LinkedIn CEO Jeff Weiner has said that adhering to censorship requirements is a “condition” of its expansion to China. This month it began implementing that policy to keep content related to the controversial Tiananmen Square anniversary invisible from users based in China, attracting criticism for its actions.

Censorship is less of a concern for Tianji, Ling says, because the Chinese site is ‘walled’ off entirely from the main Viadeo site. That means that no content posted to Viadeo globally can reach users in the country, regardless of whether it is politically sensitive. Users in China are subject to censorship rules, but they are more accepting of them because they have been in effect since the beginning and also apply to other popular services, like microblogging site Weibo.

Ling believes that because Tianji is China-only and that it began independent of Viadeo, the government sees it as a local play. While LinkedIn’s Chinese portal has a separate URL — — it is broadly seen as an overseas expansion from an international company, and content posted to the site appears on too.

Indeed, he thinks that this difference will be key in the future.

“This is only the beginning — it will be more difficult for LinkedIn as its awareness increases in China,” Ling argues.

Aside from the nuances and rivalry, Ling is bullish on the business networking space in China.
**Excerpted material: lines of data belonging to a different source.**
(** ** JavaScript values that cross the adapter boundary *)

Module Js.

(** The values a [catch] clause can receive or a promise can reject
    with.  [JError] is an instance of [Error] (or of a subclass)
    with its [message]; everything else fails [instanceof Error]. *)
Inductive value : Type :=
| JUndefined
| JNull
| JBool (b : bool)
| JNumber (n : nat)
| JString (s : string)
| JError (message : string)
| JObject (keys : list string).

(** [v instanceof Error] *)
Definition instanceofError (v : value) : bool :=
  match v with
  | JError _ => true
  | _ => false
  end.

Definition isString (v : value) : bool :=
  match v with
  | JString _ => true
  | _ => false
  end.

(** An optional string spliced into a template literal: [undefined]
    prints as the nine letters of its name. *)
Definition template (o : option string) : string :=
  match o with
  | Some s => s
  | None => "undefined"
  end.

(** [s.split(sep)] for a one-character separator: the segments between
    the separators, in order; never empty. *)
Fixpoint split (sep : ascii) (s : string) : list string :=
  match s with
  | EmptyString => [EmptyString]
  | String c rest =>
      if Ascii.eqb c sep then EmptyString :: split sep rest
      else match split sep rest with
           | seg :: segs => String c seg :: segs
           | [] => [String c EmptyString]
           end
  end.

(** [xs[i]]: [undefined] out of range. *)
Definition index {A : Type} (xs : list A) (i : nat) : option A :=
  nth_error xs i.

(** A settled promise. *)
Inductive promise (A : Type) : Type :=
| Resolved (a : A)
| Rejected (reason : value).
Arguments Resolved {A} a.
Arguments Rejected {A} reason.

End Js.
Import Js.

(** ** Data model *)

(** [UploadedFile] of [src/types]: the declaration is not part of the
    sources; the three fields are the ones [fileToUploadedFile] fills. *)
Record UploadedFile : Type := mkUploadedFile {
  base64 : string;
  mimeType : string;
  name : string
}.

(** The browser's [File]: declared type, name and contents. *)
Record File : Type := mkFile {
  file_type : string;
  file_name : string;
  file_bytes : list byte
}.

(** The parts of the SDK's request and response types the code touches. *)
Module GenAI.

Record Blob : Type := mkBlob {
  data : option string;
  blobMimeType : option string
}.

Record Part : Type := mkPart {
  inlineData : option Blob;
  text : option string
}.

Record Content : Type := mkContent {
  parts : option (list Part)
}.

Record Candidate : Type := mkCandidate {
  content : option Content
}.

Record GenerateContentResponse : Type := mkResponse {
  candidates : option (list Candidate)
}.

Inductive Modality : Type := TEXT | IMAGE | AUDIO.

Record Config : Type := mkConfig {
  responseModalities : list Modality
}.

Record Request : Type := mkRequest {
  model : string;
  contents : Content;
  config : Config
}.

(** What [await ai.models.generateContent(...)] does: it yields a
    response or throws. *)
Inductive outcome : Type :=
| Returned (response : GenerateContentResponse)
| Threw (error : value).

End GenAI.
Import GenAI.

(** What a [FileReader] does after [readAsDataURL]: [onload] with the
    result, or [onerror]. *)
Inductive readOutcome : Type :=
| Loaded (result : string)
| ReadError (error : value).

(** ** Programs over external events *)

Inductive event : Type -> Type :=
| GenerateContent (request : Request) : event outcome
| ReadAsDataURL (file : File) : event readOutcome
| ConsoleError (args : list value) : event unit.

Inductive prog (A : Type) : Type :=
| Ret (a : A)
| Vis (X : Type) (e : event X) (k : X -> prog A).
Arguments Ret {A} a.
Arguments Vis {A X} e k.

Fixpoint bind {A B : Type} (p : prog A) (f : A -> prog B) : prog B :=
  match p with
  | Ret a => f a
  | Vis e k => Vis e (fun x => bind (k x) f)
  end.

Definition trigger {X : Type} (e : event X) : prog X := Vis e Ret.

Declare Scope prog_scope.
Delimit Scope prog_scope with prog.
Notation "x <- p ;; q" := (bind p (fun x => q))
  (at level 61, p at next level, right associativity) : prog_scope.
Notation "p ;;; q" := (bind p (fun _ => q))
  (at level 61, right associativity) : prog_scope.

(** The environment of one run: the remote service and the file reader. *)
Record world : Type := mkWorld {
  generateContent : Request -> outcome;
  readFile : File -> readOutcome
}.

(** What an observer of a run sees. *)
Inductive observed : Type :=
| ObsGenerate (request : Request)
| ObsRead (file : File)
| ObsConsole (args : list value).

Definition answer (w : world) {X : Type} (e : event X) : X * observed :=
  match e in event T return T * observed with
  | GenerateContent request => (generateContent w request, ObsGenerate request)
  | ReadAsDataURL file => (readFile w file, ObsRead file)
  | ConsoleError args => (tt, ObsConsole args)
  end.

Fixpoint run {A : Type} (w : world) (p : prog A) : list observed * A :=
  match p with
  | Ret a => ([], a)
  | Vis e k =>
      let (x, o) := answer w e in
      let (tr, a) := run w (k x) in
      (o :: tr, a)
  end.

Definition result {A : Type} (w : world) (p : prog A) : A := snd (run w p).
Definition trace {A : Type} (w : world) (p : prog A) : list observed :=
  fst (run w p).

Definition networkCalls {A : Type} (w : world) (p : prog A) : list Request :=
  flat_map (fun o => match o with ObsGenerate r => [r] | _ => [] end)
           (trace w p).

(** ** src/services/geminiService.ts *)

Definition comma : ascii := ","%char.

(** [image.base64.split(',')[1]] *)
Definition base64Data (image : UploadedFile) : option string :=
  index (split comma (base64 image)) 1.

(** The argument of [ai.models.generateContent]. *)
Definition request (image : UploadedFile) (prompt : string) : Request :=
  {| model := "gemini-2.5-flash-image";
     contents :=
       {| parts := Some
            [ {| inlineData := Some {| data := base64Data image;
                                       blobMimeType := Some (mimeType image) |};
                 text := None |};
              {| inlineData := None; text := Some prompt |} ] |};
     config := {| responseModalities := [IMAGE] |} |}.

(** [response.candidates?.[0]?.content?.parts ?? []] *)
Definition responseParts (response : GenerateContentResponse) : list Part :=
  match candidates response with
  | None => []
  | Some cs =>
      match index cs 0 with
      | None => []
      | Some c =>
          match content c with
          | None => []
          | Some ct =>
              match parts ct with
              | None => []
              | Some ps => ps
              end
          end
      end
  end.

(** [`data:${newMimeType};base64,${newBase64Data}`] *)
Definition dataUrl (newMimeType newBase64Data : option string) : string :=
  "data:" ++ template newMimeType ++ ";base64," ++ template newBase64Data.

(** The [for ... of] loop: [Some] is its [return], [None] is falling
    out of the loop. *)
Fixpoint findImage (ps : list Part) : option string :=
  match ps with
  | [] => None
  | part :: rest =>
      match inlineData part with
      | Some blob => Some (dataUrl (blobMimeType blob) (data blob))
      | None => findImage rest
      end
  end.

Definition noImageMessage : string :=
  "No image was generated in the API response.".
Definition failedPrefix : string := "Failed to generate image: ".
Definition unknownMessage : string :=
  "An unknown error occurred while generating the image.".

(** The [try] block: [inl] is its [return], [inr] the value thrown. *)
Definition tryBlock (image : UploadedFile) (prompt : string)
  : prog (string + value) :=
  (r <- trigger (GenerateContent (request image prompt)) ;;
   match r with
   | Threw error => Ret (inr error)
   | Returned response =>
       match findImage (responseParts response) with
       | Some url => Ret (inl url)
       | None => Ret (inr (JError noImageMessage))
       end
   end)%prog.

(** The [catch] block. *)
Definition catchBlock (error : value) : prog (promise string) :=
  (trigger (ConsoleError [JString "Error editing image with Gemini:"; error]) ;;;
   match error with
   | JError message => Ret (Rejected (JString (failedPrefix ++ message)))
   | _ => Ret (Rejected (JString unknownMessage))
   end)%prog.

Definition editImageWithGemini (image : UploadedFile) (prompt : string)
  : prog (promise string) :=
  (r <- tryBlock image prompt ;;
   match r with
   | inl url => Ret (Resolved url)
   | inr error => catchBlock error
   end)%prog.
“More people want to get into the white-collar space,” he says. “Chinese universities produced two million graduates per year 10 years ago, now the figure is at 7.6 million — there’s a real boom. Graduates aren’t going to go to a blue collar job, so we’re looking at a whole demographic and social change that’s moving in our direction.”

The Chinese government reports that the country has 618 million internet users, so the fact that there are just 25 million accounts in China across both LinkedIn and Tianji supports this growth potential.

The Telegraph reports that the mid-point of Viadeo’s potential flotation values it at around €200 million (around $272 million). That certainly seems cheap given its lead in China and presence in emerging markets — it claims three million users in Francophonic West Africa, and over one million in Russia.